(** C23. Every text has a literal, and the lexer reads the text back from it:
    one string token, whatever quotes, backslashes, braces, line ends and
    control characters the text has. *)
Theorem literal_is_read (alphanumeric : N → bool) (f : N) (t : text) :
  ∃ l, lex alphanumeric f (ch " " :: literal t ++ [ch " "]) = Some l ∧ kind <$> tokens l = [StringLit t; Eof] ∧ l_errors l = [].
Proof.
  set (src := ch " " :: literal t ++ [ch " "]). set (s0 := mkLexer f src 0 0 [] [] 0 [] 0 0 [] 0 false false ∅ []).
  unfold lex, tokenize. change (new_lexer f src) with s0. set (fuel := S (left s0)).
  assert (wp (tokenize_loop alphanumeric (S (S fuel)) false []) s0 (λ all s', kind <$> all = [StringLit t; Eof] ∧ quiet s0 s')) as (all & s & Hr & Hk & Hq).
  { cbn [tokenize_loop]. apply wp_bind, wp_asks, wp_bind. eapply wp_mono; [by apply (literal_token _ _ t [])|].
    intros [k start] s1 (Hk & H1 & Hq1). cbn in Hk. subst k. apply wp_bind, wp_asks. rewrite (q_more _ _ Hq1). apply wp_bind. eexists _, _. split; [done|].
    cbn [is_eof]. apply wp_bind, wp_asks, wp_bind. eapply wp_mono; [by apply end_read|]. intros [k start'] s2 (Hk & _ & Hq2). cbn in Hk. subst k.
    apply wp_bind, wp_asks. rewrite (q_more _ _ Hq2). cbn. rewrite (q_more _ _ Hq1). cbn. apply wp_bind. eexists _, _. split; [done|]. apply wp_ret.
    split; [done|]. etransitivity; [exact Hq1|]. etransitivity; [|etransitivity; [exact Hq2|]]; by split. }
  rewrite Hr. cbn. rewrite (q_repeats _ _ Hq), (q_errors _ _ Hq). cbn. unfold note_repeats. rewrite map_to_list_empty. cbn. by eexists.
Qed.
(** A type of the same shape with other parts. *)
Fixpoint refill (fields : list (Symbol * Type_)) (l : list Type_) : list (Symbol * Type_) :=
  match fields, l with
  | (k, _) :: fields, x :: l => (k, x) :: refill fields l
  | _, _ => fields
  end.
Definition rebuild (t : Type_) (l : list Type_) : Type_ :=
  match t, l with
  | Fun _ _, _ => Fun (removelast l) (default Unit (last l))
  | List _, [x] => List x
  | Set_ _, [x] => Set_ x
  | Channel _, [x] => Channel x
  | Tuple _, _ => Tuple l
  | Generic n _, _ => Generic n l
  | Con h _, _ => Con h l
  | Map _ _, [a; b] => Map a b
  | App _ _, [a; b] => App a b
  | AssocProj _ tr n, [x] => AssocProj x tr n
  | AnonRecord fields tail, _ => AnonRecord (refill fields l) tail
  | _, _ => t
  end.

Lemma Type_tree_ind (P : Type_ → Prop) : (∀ t, Forall P (children t) → P t) → ∀ t, P t.
Proof.
  intros H. fix IH 1. intros t.
  assert (∀ l : list Type_, (∀ x, P x) → Forall P l) as Hall by (intros l Hx; induction l; auto).
  apply H. destruct t as [| | | | |v|r|params ret|t|ts|n ts|a b|t|t| | |t tr n|fields tail|a b|h ts]; cbn [children];
    try exact (Forall_nil_2 _); repeat (apply Forall_cons_2; [apply IH|]); try exact (Forall_nil_2 _).
  - apply Forall_app. split.
    + induction params as [|x params IHp]; [apply Forall_nil_2|apply Forall_cons_2; [apply IH|exact IHp]].
    + apply Forall_cons_2; [apply IH|apply Forall_nil_2].
  - induction ts as [|x ts IHp]; [apply Forall_nil_2|apply Forall_cons_2; [apply IH|exact IHp]].
  - induction ts as [|x ts IHp]; [apply Forall_nil_2|apply Forall_cons_2; [apply IH|exact IHp]].
  - induction fields as [|[k x] fields IHp]; [apply Forall_nil_2|apply Forall_cons_2; [apply IH|exact IHp]].
  - induction ts as [|x ts IHp]; [apply Forall_nil_2|apply Forall_cons_2; [apply IH|exact IHp]].
Qed.

(** Induction on a type by its parts. *)
Ltac tree_induction t := induction t as [t IH] using Type_tree_ind.

Lemma map_snd {A B} (f : A → B) (fields : list (Symbol * A)) : snd <$> map (λ p, (p.1, f p.2)) fields = map f (snd <$> fields).
Proof. induction fields as [|[k x] l IHl]; cbn; [done|]. by rewrite <-IHl. Qed.
Lemma map_fst {A B} (f : A → B) (fields : list (Symbol * A)) : fst <$> map (λ p, (p.1, f p.2)) fields = fst <$> fields.
Proof. induction fields as [|[k x] l IHl]; cbn; [done|]. by rewrite <-IHl. Qed.
Lemma refill_map (f : Type_ → Type_) (fields : list (Symbol * Type_)) :
  refill fields (map f (snd <$> fields)) = map (λ p, (p.1, f p.2)) fields.
Proof. induction fields as [|[k x] l IHl]; cbn; [done|]. by rewrite <-IHl. Qed.
Lemma refill_self fields : refill fields (snd <$> fields) = fields.
Proof. induction fields as [|[k x] l IHl]; cbn; [done|]. by rewrite IHl. Qed.

Lemma last_snoc_default {A} (d x : A) l : default d (last (l ++ [x])) = x.
Proof. by rewrite last_snoc. Qed.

# # # #

Prompt:
Look through the data and gather every line with the string "alphanumeric" in it.

Expected answer:
Theorem literal_is_read (alphanumeric : N → bool) (f : N) (t : text) :
  ∃ l, lex alphanumeric f (ch " " :: literal t ++ [ch " "]) = Some l ∧ kind <$> tokens l = [StringLit t; Eof] ∧ l_errors l = [].
  assert (wp (tokenize_loop alphanumeric (S (S fuel)) false []) s0 (λ all s', kind <$> all = [StringLit t; Eof] ∧ quiet s0 s')) as (all & s & Hr & Hk & Hq).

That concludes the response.